1. It was bought and flashed with the latest Samsung firmware based on android 4.4.2.
2. Received Root.

But nothing worked. Arliberator did not connect to the machine, and could not pass the built-in performance tests. In particular, the test “Creating a virtual device” failed. After a long search, it turned out that in the new Android, the status of SELinux was changed from a more free Permissive to a strict Enforcing, which, in turn, there are still restrictions with root. The setenforce 0 command did not help switch SELinux. Samsung also snapped their KNOX protection system. All this was a definite plus for ordinary users, bringing Android in security closer to iOS, but it did not satisfy my goals. After long searches and attempts, an algorithm was developed to get rid of this scourge. You can perform the described actions further at your own risk. The author of the article is not responsible for turning your phone into a brick.

Yes, and another point: the very first firmware of something non-original causes the KNOX counter to fire, which cannot be reset at this time in any way. The operation of the counter, of course, causes the nullification of the Samsung warranty.

So,

1. The stock firmware with the cut out KNOX and the added Root (available on w3bsit3-dns.com) was flashed through ODIN 3.07 in the PDA field. Do not forget about all the wipes, including factory reset.

To switch SELinux, the only working way for me was to update the modified kernel.

2. You need to flash CWM Recovery. The usual ROM Manager can not do here, because it does not work on the I9500:

a) Download recovery_version_.img from clockworkmod.com .
b) Rename the downloaded file to recovery.img
c) Pack it in a tar image using TAR_MD5_PACKAGER (also on w3bsit3-dns.com). 7Zip did not help here.
d) Flash through ODIN in the PDA field.

3. Install the Omega Files program and download the modified stock kernel for the I9500 using it. The kernel is assembled from Samsung sources, at least the developer says so.

4. Flash downloaded archive via CWM without unpacking.
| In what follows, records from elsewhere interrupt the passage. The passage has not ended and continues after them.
(* ===== verification/ShellWitness.v ===== *)
(** * A shell session on a mounted filesystem *)
From S2P Require Import Prelude Screen CString ScreenSpec Heap HeapSpec HeapWitness Frames Keyboard Process ProcessWitness.
From S2P Require Import Solixfs SolixfsSpec SolixfsWitness Vfs VfsSpec VfsWitness Shell ShellSpec.

Definition no_mount (_ _ : bytes) : cmd (vfs ram_disk) bool := λ s, Ok (false, s).
Definition no_path (_ : bytes) : cmd (vfs ram_disk) bool := λ s, Ok (false, s).
Abbreviation a_round := (shell_round vnode_heap no_mount no_path no_path).

Definition shell0 : sys ram_disk :=
  Sys (screen_boot ∅) dir_vfs (kernel_boot boot) 4096 300 0 [SLASH] [].
Definition shell1 : sys ram_disk := match shell_begin shell0 with Ok s => s | _ => shell0 end.
Definition cd_keys : bytes := bytes_of "cd ///" ++ [KEY_ENTER].
Definition shell2 : sys ram_disk :=
  match a_round cd_keys [] shell1 with Ok (Some (_, s)) => s | _ => shell1 end.

Lemma shell1_begins : shell_begin shell0 = Ok shell1.
Proof. vm_compute. reflexivity. Qed.

Lemma shell2_round : a_round cd_keys [] shell1 = Ok (Some ([], shell2)).
Proof. vm_compute. reflexivity. Qed.

Lemma shell_readline_bounded_witness :
  ∃ line s', shell_readline (bytes_of "ls" ++ [KEY_ENTER]) (screen_boot ∅) = Some (line, [], s') ∧ line = bytes_of "ls".
Proof.
  destruct (shell_readline_bounded (bytes_of "ls") [] (screen_boot ∅)) as (line & s' & H & _ & _ & Hl).
  - repeat constructor; cbn; lia.
  - apply (bool_decide_unpack _). reflexivity.
  - exists line, s'. split; [exact H |]. apply Hl; [repeat constructor; unfold printable; cbn; lia | cbn; lia].
Defined.


Lemma shell_round_runs_witness :
  a_round (bytes_of "cd ///" ++ KEY_ENTER :: bytes_of "ls") [] shell1 =
  ('(_, s') ← run vnode_heap no_mount no_path no_path CmdCd [bytes_of "///"] []
                (print (bytes_of "cd ///" ++ [KEY_ENTER]) (shell_prompt shell1));
   Ok (Some (bytes_of "ls", s'))).
Proof.
  apply (shell_round_runs vnode_heap no_mount no_path no_path shell1 (bytes_of "cd ///") (bytes_of "ls") []
    (bytes_of "cd") [bytes_of "///"] CmdCd).
  - repeat constructor; unfold printable; cbn; lia.
  - cbn; lia.
  - reflexivity.
  - cbn; lia.
  - vm_compute. reflexivity.
Defined.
Again, not forgetting about wipes.

As a result, almost stock firmware was obtained with root and SELinux status - permissive.

The bundle ARLiberator + ScreenStandby was complemented by the excellent Car Dashboard program , which replaces the Launcher for the duration of the connection and is convenient for poking while driving in the radio.
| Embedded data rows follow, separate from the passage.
(* ===== verification/PkgWitness.v ===== *)
(** * A package manager on a filesystem of one file *)
From S2P Require Import Prelude Screen ScreenSpec CString Heap HeapSpec HeapWitness Keyboard Net Solixfs Vfs.
From S2P Require Import Apps Pkg PkgSpec.

(** Every path names the same file, which is read from its beginning. *)
#[local] Instance one_file : FileOps bytes := {|
  f_open _ _ := λ f, Ok (Some 3, f);
  f_read _ n := λ f, Ok (Some (take (Z.to_nat n) f), f);
  f_write _ b := λ f, Ok (Some (Z.of_nat (length b)), f ++ b);
  f_close _ f := f;
  f_mkdir _ _ := λ f, Ok (0, f);
  f_unlink _ := λ f, Ok (true, []);
|}.
(** The answers of a server. *)
#[local] Instance answers : TcpApi (list bytes) := {|
  tcp_connect _ _ := λ t, Ok (0, t);
  tcp_send _ := λ t, Ok (0, t);
  tcp_receive _ := λ t, match t with b :: t => Ok (b, t) | [] => Ok ([], []) end;
|}.

Definition editor : package := Package (bytes_of "vi") (bytes_of "1.0") (bytes_of "a small editor") [] [] 40960 0 0 0.
Definition pager : package := Package (bytes_of "less") (bytes_of "5.3") (bytes_of "pager") [] [] 0 0 0 0.
Definition the_list : list package := [editor; pager].
Definition main_repo : pkg_repo := Repo (bytes_of "main") (bytes_of "http://10.0.0.1") (bytes_of "/p") true NULL [] 0.
Definition pkg_boot (rs : list pkg_repo) : pkg_state bytes (list bytes) :=
  PkgState (Env (Net [] [] [] 7 boot [] (screen_boot ∅)) (show_list the_list) []) rs true.

Lemma the_list_listed : Forall listed the_list.
Proof.
  repeat constructor; try (cbn; lia); try discriminate; try (apply (bool_decide_unpack _); vm_compute; reflexivity).
Qed.

Definition array_at : Z := match kmalloc (2 * PACKAGE_SIZE) boot with Ok (a, _) => a | _ => 0 end.
Definition after_array : heap_state := exec (kmalloc (2 * PACKAGE_SIZE)) boot.
Lemma array_allocated : kmalloc (2 * PACKAGE_SIZE) boot = Ok (array_at, after_array).
Proof. vm_compute. reflexivity. Qed.


Definition with_main : pkg_state bytes (list bytes) :=
  match pkg_add_repo (bytes_of "main") (bytes_of "http://10.0.0.1") (bytes_of "/p") (pkg_boot []) with
  | Ok (_, s) => s
  | _ => pkg_boot []
  end.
The algorithm I described is certainly concise, but each of these actions is chewed on many resources, but I have not found such a combination anywhere. I hope this information will be useful to those who are going to use this radio, as well as for those who have the desire to switch SELinux mode on the new Samsung.
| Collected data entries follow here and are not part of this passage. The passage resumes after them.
(* ===== verification/BrowserWitness.v ===== *)
(** * The browser on a page of one link *)
From S2P Require Import Prelude Screen ScreenSpec CString Heap HeapSpec HeapWitness Keyboard Net Solixfs Vfs Printk PrintkSpec.
From S2P Require Import Apps Browser BrowserSpec.

#[local] Instance one_answer : TcpApi (list bytes) := {|
  tcp_connect _ _ := λ t, Ok (0, t);
  tcp_send _ := λ t, Ok (0, t);
  tcp_receive _ := λ t, match t with b :: t => Ok (b, t) | [] => Ok ([], []) end;
|}.

Definition a_page : bytes :=
  bytes_of "<p>Hello  <a href=" ++ [QUOTE] ++ bytes_of "http://10.0.0.1/x" ++ [QUOTE] ++ bytes_of "><b> more </b></a></p>".

Lemma format_text_tidy_witness : tidy_text (browser_format_text a_page 32).
Proof. apply (format_text_tidy a_page 32). lia. Defined.

Lemma extract_links_ok_witness :
  ∃ n ls, browser_extract_links a_page (replicate BROWSER_MAX_LINKS (Link [] [] 0 0)) = Ok (n, ls) ∧
    n = 1%nat ∧ link_of a_page (ls !!! 0%nat).
Proof.
  destruct (extract_links_ok a_page (replicate BROWSER_MAX_LINKS (Link [] [] 0 0)) (length_replicate _ _))
    as (n & ls & H & _ & _ & Hl).
  assert (n = 1%nat) as Hn by (vm_compute in H; injection H as <- _; reflexivity).
  exists n, ls. split; [exact H |]. split; [exact Hn |]. apply Hl. rewrite Hn. lia.
Defined.

Definition answer : bytes := bytes_of "HTTP/1.1 200 OK" ++ crlf ++ crlf ++ a_page.
Definition a_device : net_device := NetDevice 0 (bytes_of "eth0") [] 0 true true.
Definition before : browser (list bytes) (list bytes) :=
  Browser (Env (Net [a_device] [] [] 7 boot [] (screen_boot ∅)) [] [answer]) [32; 32]
    (Page [] [] [] 0 0 0) (History [] 0 0) false false.
Definition loaded : browser (list bytes) (list bytes) :=
  match lynx_start 25 80 5 [bytes_of "http://10.0.0.1/"] before with Ok b => b | _ => before end.
Definition paged : browser (list bytes) (list bytes) :=
  match browser_handle_input 25 80 5 32 loaded with Ok b => b | _ => loaded end.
A small addition about the counter:
Perhaps with the word counter I could be misleading. In fact, the counter was before. In the I9500, this is already a flag that switches to 1 with unofficial intervention. Now KNOX software is responsible for this, which is present not only in rom but also in the bootloader, and as far as is known, it does not allow downgrading the bootloader at the hardware level.